### [Description of the task]
From the listing below, set down exactly the lines between the one holding "0x09686b3f; 0x3ebaefc9; 0x3c971814;" and the one holding "0xae0cf51a; 0x3cb574b2; 0x25837a58;", inclusive. No other line is wanted.

━━━━━━

(* ===== verification/Bcrypt.v ===== *)
(** [crypt/crypt_bf.c]: the bcrypt password hash (formats 2a, 2b, 2x and 2y).

    The context of the cipher is its four S boxes, one after the other as in
    memory, and its P array; a [BF_word] is a number below 2^32 with the
    wrap-around written out.  The host is little-endian (which [BF_swap] tests
    for).  The S boxes are a balanced tree from index to word because a hash
    updates all of them many times; an index that is not there is a fault.  The
    self-test
    [crypt_blowfish] runs after every hash is part of the model. *)

From S2P Require Import Prelude CString Sha2.

Local Open Scope Z_scope.

(** * Tables *)
Definition BF_N : nat := 16.

Definition BF_magic_w : list Z := [
  0x4F727068; 0x65616E42; 0x65686F6C;
  0x64657253; 0x63727944; 0x6F756274 ].

(** [BF_init_state.S], the four boxes one after the other. *)
Definition init_S : list Z := [
  0xd1310ba6; 0x98dfb5ac; 0x2ffd72db; 0xd01adfb7;
  0xb8e1afed; 0x6a267e96; 0xba7c9045; 0xf12c7f99;
  0x24a19947; 0xb3916cf7; 0x0801f2e2; 0x858efc16;
  0x636920d8; 0x71574e69; 0xa458fea3; 0xf4933d7e;
  0x0d95748f; 0x728eb658; 0x718bcd58; 0x82154aee;
  0x7b54a41d; 0xc25a59b5; 0x9c30d539; 0x2af26013;
  0xc5d1b023; 0x286085f0; 0xca417918; 0xb8db38ef;
  0x8e79dcb0; 0x603a180e; 0x6c9e0e8b; 0xb01e8a3e;
  0xd71577c1; 0xbd314b27; 0x78af2fda; 0x55605c60;
  0xe65525f3; 0xaa55ab94; 0x57489862; 0x63e81440;
  0x55ca396a; 0x2aab10b6; 0xb4cc5c34; 0x1141e8ce;
  0xa15486af; 0x7c72e993; 0xb3ee1411; 0x636fbc2a;
  0x2ba9c55d; 0x741831f6; 0xce5c3e16; 0x9b87931e;
  0xafd6ba33; 0x6c24cf5c; 0x7a325381; 0x28958677;
  0x3b8f4898; 0x6b4bb9af; 0xc4bfe81b; 0x66282193;
  0x61d809cc; 0xfb21a991; 0x487cac60; 0x5dec8032;
  0xef845d5d; 0xe98575b1; 0xdc262302; 0xeb651b88;
  0x23893e81; 0xd396acc5; 0x0f6d6ff3; 0x83f44239;
  0x2e0b4482; 0xa4842004; 0x69c8f04a; 0x9e1f9b5e;
  0x21c66842; 0xf6e96c9a; 0x670c9c61; 0xabd388f0;
  0x6a51a0d2; 0xd8542f68; 0x960fa728; 0xab5133a3;
  0x6eef0b6c; 0x137a3be4; 0xba3bf050; 0x7efb2a98;
  0xa1f1651d; 0x39af0176; 0x66ca593e; 0x82430e88;
  0x8cee8619; 0x456f9fb4; 0x7d84a5c3; 0x3b8b5ebe;
  0xe06f75d8; 0x85c12073; 0x401a449f; 0x56c16aa6;
  0x4ed3aa62; 0x363f7706; 0x1bfedf72; 0x429b023d;
  0x37d0d724; 0xd00a1248; 0xdb0fead3; 0x49f1c09b;
  0x075372c9; 0x80991b7b; 0x25d479d8; 0xf6e8def7;
  0xe3fe501a; 0xb6794c3b; 0x976ce0bd; 0x04c006ba;
  0xc1a94fb6; 0x409f60c4; 0x5e5c9ec2; 0x196a2463;
  0x68fb6faf; 0x3e6c53b5; 0x1339b2eb; 0x3b52ec6f;
  0x6dfc511f; 0x9b30952c; 0xcc814544; 0xaf5ebd09;
  0xbee3d004; 0xde334afd; 0x660f2807; 0x192e4bb3;
  0xc0cba857; 0x45c8740f; 0xd20b5f39; 0xb9d3fbdb;
  0x5579c0bd; 0x1a60320a; 0xd6a100c6; 0x402c7279;
  0x679f25fe; 0xfb1fa3cc; 0x8ea5e9f8; 0xdb3222f8;
  0x3c7516df; 0xfd616b15; 0x2f501ec8; 0xad0552ab;
  0x323db5fa; 0xfd238760; 0x53317b48; 0x3e00df82;
  0x9e5c57bb; 0xca6f8ca0; 0x1a87562e; 0xdf1769db;
  0xd542a8f6; 0x287effc3; 0xac6732c6; 0x8c4f5573;
  0x695b27b0; 0xbbca58c8; 0xe1ffa35d; 0xb8f011a0;
  0x10fa3d98; 0xfd2183b8; 0x4afcb56c; 0x2dd1d35b;
  0x9a53e479; 0xb6f84565; 0xd28e49bc; 0x4bfb9790;
  0xe1ddf2da; 0xa4cb7e33; 0x62fb1341; 0xcee4c6e8;
  0xef20cada; 0x36774c01; 0xd07e9efe; 0x2bf11fb4;
  0x95dbda4d; 0xae909198; 0xeaad8e71; 0x6b93d5a0;
  0xd08ed1d0; 0xafc725e0; 0x8e3c5b2f; 0x8e7594b7;
  0x8ff6e2fb; 0xf2122b64; 0x8888b812; 0x900df01c;
  0x4fad5ea0; 0x688fc31c; 0xd1cff191; 0xb3a8c1ad;
  0x2f2f2218; 0xbe0e1777; 0xea752dfe; 0x8b021fa1;
  0xe5a0cc0f; 0xb56f74e8; 0x18acf3d6; 0xce89e299;
  0xb4a84fe0; 0xfd13e0b7; 0x7cc43b81; 0xd2ada8d9;
  0x165fa266; 0x80957705; 0x93cc7314; 0x211a1477;
  0xe6ad2065; 0x77b5fa86; 0xc75442f5; 0xfb9d35cf;
  0xebcdaf0c; 0x7b3e89a0; 0xd6411bd3; 0xae1e7e49;
  0x00250e2d; 0x2071b35e; 0x226800bb; 0x57b8e0af;
  0x2464369b; 0xf009b91e; 0x5563911d; 0x59dfa6aa;
  0x78c14389; 0xd95a537f; 0x207d5ba2; 0x02e5b9c5;
  0x83260376; 0x6295cfa9; 0x11c81968; 0x4e734a41;
  0xb3472dca; 0x7b14a94a; 0x1b510052; 0x9a532915;
  0xd60f573f; 0xbc9bc6e4; 0x2b60a476; 0x81e67400;
  0x08ba6fb5; 0x571be91f; 0xf296ec6b; 0x2a0dd915;
  0xb6636521; 0xe7b9f9b6; 0xff34052e; 0xc5855664;
  0x53b02d5d; 0xa99f8fa1; 0x08ba4799; 0x6e85076a;
  0x4b7a70e9; 0xb5b32944; 0xdb75092e; 0xc4192623;
  0xad6ea6b0; 0x49a7df7d; 0x9cee60b8; 0x8fedb266;
  0xecaa8c71; 0x699a17ff; 0x5664526c; 0xc2b19ee1;
  0x193602a5; 0x75094c29; 0xa0591340; 0xe4183a3e;
  0x3f54989a; 0x5b429d65; 0x6b8fe4d6; 0x99f73fd6;
  0xa1d29c07; 0xefe830f5; 0x4d2d38e6; 0xf0255dc1;
  0x4cdd2086; 0x8470eb26; 0x6382e9c6; 0x021ecc5e;
  0x09686b3f; 0x3ebaefc9; 0x3c971814; 0x6b6a70a1;
  0x687f3584; 0x52a0e286; 0xb79c5305; 0xaa500737;
  0x3e07841c; 0x7fdeae5c; 0x8e7d44ec; 0x5716f2b8;
  0xb03ada37; 0xf0500c0d; 0xf01c1f04; 0x0200b3ff;
  0xae0cf51a; 0x3cb574b2; 0x25837a58; 0xdc0921bd;
  0xd19113f9; 0x7ca92ff6; 0x94324773; 0x22f54701;
  0x3ae5e581; 0x37c2dadc; 0xc8b57634; 0x9af3dda7;
  0xa9446146; 0x0fd0030e; 0xecc8c73e; 0xa4751e41;
  0xe238cd99; 0x3bea0e2f; 0x3280bba1; 0x183eb331;
  0x4e548b38; 0x4f6db908; 0x6f420d03; 0xf60a04bf;
  0x2cb81290; 0x24977c79; 0x5679b072; 0xbcaf89af;
  0xde9a771f; 0xd9930810; 0xb38bae12; 0xdccf3f2e;
  0x5512721f; 0x2e6b7124; 0x501adde6; 0x9f84cd87;
  0x7a584718; 0x7408da17; 0xbc9f9abc; 0xe94b7d8c;
  0xec7aec3a; 0xdb851dfa; 0x63094366; 0xc464c3d2;
  0xef1c1847; 0x3215d908; 0xdd433b37; 0x24c2ba16;
  0x12a14d43; 0x2a65c451; 0x50940002; 0x133ae4dd;
  0x71dff89e; 0x10314e55; 0x81ac77d6; 0x5f11199b;
  0x043556f1; 0xd7a3c76b; 0x3c11183b; 0x5924a509;
  0xf28fe6ed; 0x97f1fbfa; 0x9ebabf2c; 0x1e153c6e;
  0x86e34570; 0xeae96fb1; 0x860e5e0a; 0x5a3e2ab3;
  0x771fe71c; 0x4e3d06fa; 0x2965dcb9; 0x99e71d0f;
  0x803e89d6; 0x5266c825; 0x2e4cc978; 0x9c10b36a;
  0xc6150eba; 0x94e2ea78; 0xa5fc3c53; 0x1e0a2df4;
  0xf2f74ea7; 0x361d2b3d; 0x1939260f; 0x19c27960;
  0x5223a708; 0xf71312b6; 0xebadfe6e; 0xeac31f66;
  0xe3bc4595; 0xa67bc883; 0xb17f37d1; 0x018cff28;
  0xc332ddef; 0xbe6c5aa5; 0x65582185; 0x68ab9802;
  0xeecea50f; 0xdb2f953b; 0x2aef7dad; 0x5b6e2f84;
  0x1521b628; 0x29076170; 0xecdd4775; 0x619f1510;
  0x13cca830; 0xeb61bd96; 0x0334fe1e; 0xaa0363cf;
  0xb5735c90; 0x4c70a239; 0xd59e9e0b; 0xcbaade14;
  0xeecc86bc; 0x60622ca7; 0x9cab5cab; 0xb2f3846e;
  0x648b1eaf; 0x19bdf0ca; 0xa02369b9; 0x655abb50;
  0x40685a32; 0x3c2ab4b3; 0x319ee9d5; 0xc021b8f7;
  0x9b540b19; 0x875fa099; 0x95f7997e; 0x623d7da8;
  0xf837889a; 0x97e32d77; 0x11ed935f; 0x16681281;
  0x0e358829; 0xc7e61fd6; 0x96dedfa1; 0x7858ba99;
  0x57f584a5; 0x1b227263; 0x9b83c3ff; 0x1ac24696;
  0xcdb30aeb; 0x532e3054; 0x8fd948e4; 0x6dbc3128;
  0x58ebf2ef; 0x34c6ffea; 0xfe28ed61; 0xee7c3c73;
  0x5d4a14d9; 0xe864b7e3; 0x42105d14; 0x203e13e0;
  0x45eee2b6; 0xa3aaabea; 0xdb6c4f15; 0xfacb4fd0;
  0xc742f442; 0xef6abbb5; 0x654f3b1d; 0x41cd2105;
  0xd81e799e; 0x86854dc7; 0xe44b476a; 0x3d816250;
  0xcf62a1f2; 0x5b8d2646; 0xfc8883a0; 0xc1c7b6a3;
  0x7f1524c3; 0x69cb7492; 0x47848a0b; 0x5692b285;
  0x095bbf00; 0xad19489d; 0x1462b174; 0x23820e00;
  0x58428d2a; 0x0c55f5ea; 0x1dadf43e; 0x233f7061;
  0x3372f092; 0x8d937e41; 0xd65fecf1; 0x6c223bdb;
  0x7cde3759; 0xcbee7460; 0x4085f2a7; 0xce77326e;
  0xa6078084; 0x19f8509e; 0xe8efd855; 0x61d99735;
  0xa969a7aa; 0xc50c06c2; 0x5a04abfc; 0x800bcadc;
  0x9e447a2e; 0xc3453484; 0xfdd56705; 0x0e1e9ec9;
  0xdb73dbd3; 0x105588cd; 0x675fda79; 0xe3674340;
  0xc5c43465; 0x713e38d8; 0x3d28f89e; 0xf16dff20;
  0x153e21e7; 0x8fb03d4a; 0xe6e39f2b; 0xdb83adf7;
  0xe93d5a68; 0x948140f7; 0xf64c261c; 0x94692934;
  0x411520f7; 0x7602d4f7; 0xbcf46b2e; 0xd4a20068;
  0xd4082471; 0x3320f46a; 0x43b7d4b7; 0x500061af;
  0x1e39f62e; 0x97244546; 0x14214f74; 0xbf8b8840;
  0x4d95fc1d; 0x96b591af; 0x70f4ddd3; 0x66a02f45;
  0xbfbc09ec; 0x03bd9785; 0x7fac6dd0; 0x31cb8504;
  0x96eb27b3; 0x55fd3941; 0xda2547e6; 0xabca0a9a;
  0x28507825; 0x530429f4; 0x0a2c86da; 0xe9b66dfb;
  0x68dc1462; 0xd7486900; 0x680ec0a4; 0x27a18dee;
  0x4f3ffea2; 0xe887ad8c; 0xb58ce006; 0x7af4d6b6;
  0xaace1e7c; 0xd3375fec; 0xce78a399; 0x406b2a42;
  0x20fe9e35; 0xd9f385b9; 0xee39d7ab; 0x3b124e8b;
  0x1dc9faf7; 0x4b6d1856; 0x26a36631; 0xeae397b2;
  0x3a6efa74; 0xdd5b4332; 0x6841e7f7; 0xca7820fb;
  0xfb0af54e; 0xd8feb397; 0x454056ac; 0xba489527;
  0x55533a3a; 0x20838d87; 0xfe6ba9b7; 0xd096954b;
  0x55a867bc; 0xa1159a58; 0xcca92963; 0x99e1db33;
  0xa62a4a56; 0x3f3125f9; 0x5ef47e1c; 0x9029317c;
  0xfdf8e802; 0x04272f70; 0x80bb155c; 0x05282ce3;
  0x95c11548; 0xe4c66d22; 0x48c1133f; 0xc70f86dc;
  0x07f9c9ee; 0x41041f0f; 0x404779a4; 0x5d886e17;
  0x325f51eb; 0xd59bc0d1; 0xf2bcc18f; 0x41113564;
  0x257b7834; 0x602a9c60; 0xdff8e8a3; 0x1f636c1b;
  0x0e12b4c2; 0x02e1329e; 0xaf664fd1; 0xcad18115;
  0x6b2395e0; 0x333e92e1; 0x3b240b62; 0xeebeb922;
  0x85b2a20e; 0xe6ba0d99; 0xde720c8c; 0x2da2f728;
  0xd0127845; 0x95b794fd; 0x647d0862; 0xe7ccf5f0;
  0x5449a36f; 0x877d48fa; 0xc39dfd27; 0xf33e8d1e;
  0x0a476341; 0x992eff74; 0x3a6f6eab; 0xf4f8fd37;
  0xa812dc60; 0xa1ebddf8; 0x991be14c; 0xdb6e6b0d;
  0xc67b5510; 0x6d672c37; 0x2765d43b; 0xdcd0e804;
  0xf1290dc7; 0xcc00ffa3; 0xb5390f92; 0x690fed0b;
  0x667b9ffb; 0xcedb7d9c; 0xa091cf0b; 0xd9155ea3;
  0xbb132f88; 0x515bad24; 0x7b9479bf; 0x763bd6eb;
  0x37392eb3; 0xcc115979; 0x8026e297; 0xf42e312d;
  0x6842ada7; 0xc66a2b3b; 0x12754ccc; 0x782ef11c;
  0x6a124237; 0xb79251e7; 0x06a1bbe6; 0x4bfb6350;
  0x1a6b1018; 0x11caedfa; 0x3d25bdd8; 0xe2e1c3c9;
  0x44421659; 0x0a121386; 0xd90cec6e; 0xd5abea2a;
  0x64af674e; 0xda86a85f; 0xbebfe988; 0x64e4c3fe;
  0x9dbc8057; 0xf0f7c086; 0x60787bf8; 0x6003604d;
  0xd1fd8346; 0xf6381fb0; 0x7745ae04; 0xd736fccc;
  0x83426b33; 0xf01eab71; 0xb0804187; 0x3c005e5f;
  0x77a057be; 0xbde8ae24; 0x55464299; 0xbf582e61;
  0x4e58f48f; 0xf2ddfda2; 0xf474ef38; 0x8789bdc2;
  0x5366f9c3; 0xc8b38e74; 0xb475f255; 0x46fcd9b9;
  0x7aeb2661; 0x8b1ddf84; 0x846a0e79; 0x915f95e2;
  0x466e598e; 0x20b45770; 0x8cd55591; 0xc902de4c;
  0xb90bace1; 0xbb8205d0; 0x11a86248; 0x7574a99e;
  0xb77f19b6; 0xe0a9dc09; 0x662d09a1; 0xc4324633;
  0xe85a1f02; 0x09f0be8c; 0x4a99a025; 0x1d6efe10;
  0x1ab93d1d; 0x0ba5a4df; 0xa186f20f; 0x2868f169;
  0xdcb7da83; 0x573906fe; 0xa1e2ce9b; 0x4fcd7f52;
  0x50115e01; 0xa70683fa; 0xa002b5c4; 0x0de6d027;
  0x9af88c27; 0x773f8641; 0xc3604c06; 0x61a806b5;
  0xf0177a28; 0xc0f586e0; 0x006058aa; 0x30dc7d62;
  0x11e69ed7; 0x2338ea63; 0x53c2dd94; 0xc2c21634;
  0xbbcbee56; 0x90bcb6de; 0xebfc7da1; 0xce591d76;
  0x6f05e409; 0x4b7c0188; 0x39720a3d; 0x7c927c24;
  0x86e3725f; 0x724d9db9; 0x1ac15bb4; 0xd39eb8fc;
  0xed545578; 0x08fca5b5; 0xd83d7cd3; 0x4dad0fc4;
  0x1e50ef5e; 0xb161e6f8; 0xa28514d9; 0x6c51133c;
  0x6fd5c7e7; 0x56e14ec4; 0x362abfce; 0xddc6c837;
  0xd79a3234; 0x92638212; 0x670efa8e; 0x406000e0;
  0x3a39ce37; 0xd3faf5cf; 0xabc27737; 0x5ac52d1b;
  0x5cb0679e; 0x4fa33742; 0xd3822740; 0x99bc9bbe;
  0xd5118e9d; 0xbf0f7315; 0xd62d1c7e; 0xc700c47b;
  0xb78c1b6b; 0x21a19045; 0xb26eb1be; 0x6a366eb4;
  0x5748ab2f; 0xbc946e79; 0xc6a376d2; 0x6549c2c8;
  0x530ff8ee; 0x468dde7d; 0xd5730a1d; 0x4cd04dc6;
  0x2939bbdb; 0xa9ba4650; 0xac9526e8; 0xbe5ee304;
  0xa1fad5f0; 0x6a2d519a; 0x63ef8ce2; 0x9a86ee22;
  0xc089c2b8; 0x43242ef6; 0xa51e03aa; 0x9cf2d0a4;
  0x83c061ba; 0x9be96a4d; 0x8fe51550; 0xba645bd6;
  0x2826a2f9; 0xa73a3ae1; 0x4ba99586; 0xef5562e9;
  0xc72fefd3; 0xf752f7da; 0x3f046f69; 0x77fa0a59;
  0x80e4a915; 0x87b08601; 0x9b09e6ad; 0x3b3ee593;
  0xe990fd5a; 0x9e34d797; 0x2cf0b7d9; 0x022b8b51;
  0x96d5ac3a; 0x017da67d; 0xd1cf3ed6; 0x7c7d2d28;
  0x1f9f25cf; 0xadf2b89b; 0x5ad6b472; 0x5a88f54c;
  0xe029ac71; 0xe019a5e6; 0x47b0acfd; 0xed93fa9b;
  0xe8d3c48d; 0x283b57cc; 0xf8d56629; 0x79132e28;
  0x785f0191; 0xed756055; 0xf7960e44; 0xe3d35e8c;
  0x15056dd4; 0x88f46dba; 0x03a16125; 0x0564f0bd;
  0xc3eb9e15; 0x3c9057a2; 0x97271aec; 0xa93a072a;
  0x1b3f6d9b; 0x1e6321f5; 0xf59c66fb; 0x26dcf319;
  0x7533d928; 0xb155fdf5; 0x03563482; 0x8aba3cbb;
  0x28517711; 0xc20ad9f8; 0xabcc5167; 0xccad925f;
  0x4de81751; 0x3830dc8e; 0x379d5862; 0x9320f991;
  0xea7a90c2; 0xfb3e7bce; 0x5121ce64; 0x774fbe32;
  0xa8b6e37e; 0xc3293d46; 0x48de5369; 0x6413e680;
  0xa2ae0810; 0xdd6db224; 0x69852dfd; 0x09072166;
  0xb39a460a; 0x6445c0dd; 0x586cdecf; 0x1c20c8ae;
  0x5bbef7dd; 0x1b588d40; 0xccd2017f; 0x6bb4e3bb;
  0xdda26a7e; 0x3a59ff45; 0x3e350a44; 0xbcb4cdd5;
  0x72eacea8; 0xfa6484bb; 0x8d6612ae; 0xbf3c6f47;
  0xd29be463; 0x542f5d9e; 0xaec2771b; 0xf64e6370;
  0x740e0d8d; 0xe75b1357; 0xf8721671; 0xaf537d5d;
  0x4040cb08; 0x4eb4e2cc; 0x34d2466a; 0x0115af84;
  0xe1b00428; 0x95983a1d; 0x06b89fb4; 0xce6ea048;
  0x6f3f3b82; 0x3520ab82; 0x011a1d4b; 0x277227f8;
  0x611560b1; 0xe7933fdc; 0xbb3a792b; 0x344525bd;
  0xa08839e1; 0x51ce794b; 0x2f32c9b7; 0xa01fbac9;
  0xe01cc87e; 0xbcc7d1f6; 0xcf0111c3; 0xa1e8aac7;
  0x1a908749; 0xd44fbd9a; 0xd0dadecb; 0xd50ada38;
  0x0339c32a; 0xc6913667; 0x8df9317c; 0xe0b12b4f;
  0xf79e59b7; 0x43f5bb3a; 0xf2d519ff; 0x27d9459c;
  0xbf97222c; 0x15e6fc2a; 0x0f91fc71; 0x9b941525;
  0xfae59361; 0xceb69ceb; 0xc2a86459; 0x12baa8d1;
  0xb6c1075e; 0xe3056a0c; 0x10d25065; 0xcb03a442;
  0xe0ec6e0e; 0x1698db3b; 0x4c98a0be; 0x3278e964;
  0x9f1f9532; 0xe0d392df; 0xd3a0342b; 0x8971f21e;
  0x1b0a7441; 0x4ba3348c; 0xc5be7120; 0xc37632d8;
  0xdf359f8d; 0x9b992f2e; 0xe60b6f47; 0x0fe3f11d;
  0xe54cda54; 0x1edad891; 0xce6279cf; 0xcd3e7e6f;
  0x1618b166; 0xfd2c1d05; 0x848fd2c5; 0xf6fb2299;
  0xf523f357; 0xa6327623; 0x93a83531; 0x56cccd02;
  0xacf08162; 0x5a75ebb5; 0x6e163697; 0x88d273cc;
  0xde966292; 0x81b949d0; 0x4c50901b; 0x71c65614;
  0xe6c6c7bd; 0x327a140a; 0x45e1d006; 0xc3f27b9a;
  0xc9aa53fd; 0x62a80f00; 0xbb25bfe2; 0x35bdd2f6;
  0x71126905; 0xb2040222; 0xb6cbcf7c; 0xcd769c2b;
  0x53113ec0; 0x1640e3d3; 0x38abbd60; 0x2547adf0;
  0xba38209c; 0xf746ce76; 0x77afa1c5; 0x20756060;
  0x85cbfe4e; 0x8ae88dd8; 0x7aaaf9b0; 0x4cf9aa7e;
  0x1948c25c; 0x02fb8a8c; 0x01c36ae4; 0xd6ebe1f9;
  0x90d4f869; 0xa65cdea0; 0x3f09252d; 0xc208e69f;
  0xb74e6132; 0xce77e25b; 0x578fdfe3; 0x3ac372e6 ].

━━━━━━

### [Answer below]
  0x09686b3f; 0x3ebaefc9; 0x3c971814; 0x6b6a70a1;
  0x687f3584; 0x52a0e286; 0xb79c5305; 0xaa500737;
  0x3e07841c; 0x7fdeae5c; 0x8e7d44ec; 0x5716f2b8;
  0xb03ada37; 0xf0500c0d; 0xf01c1f04; 0x0200b3ff;
  0xae0cf51a; 0x3cb574b2; 0x25837a58; 0xdc0921bd;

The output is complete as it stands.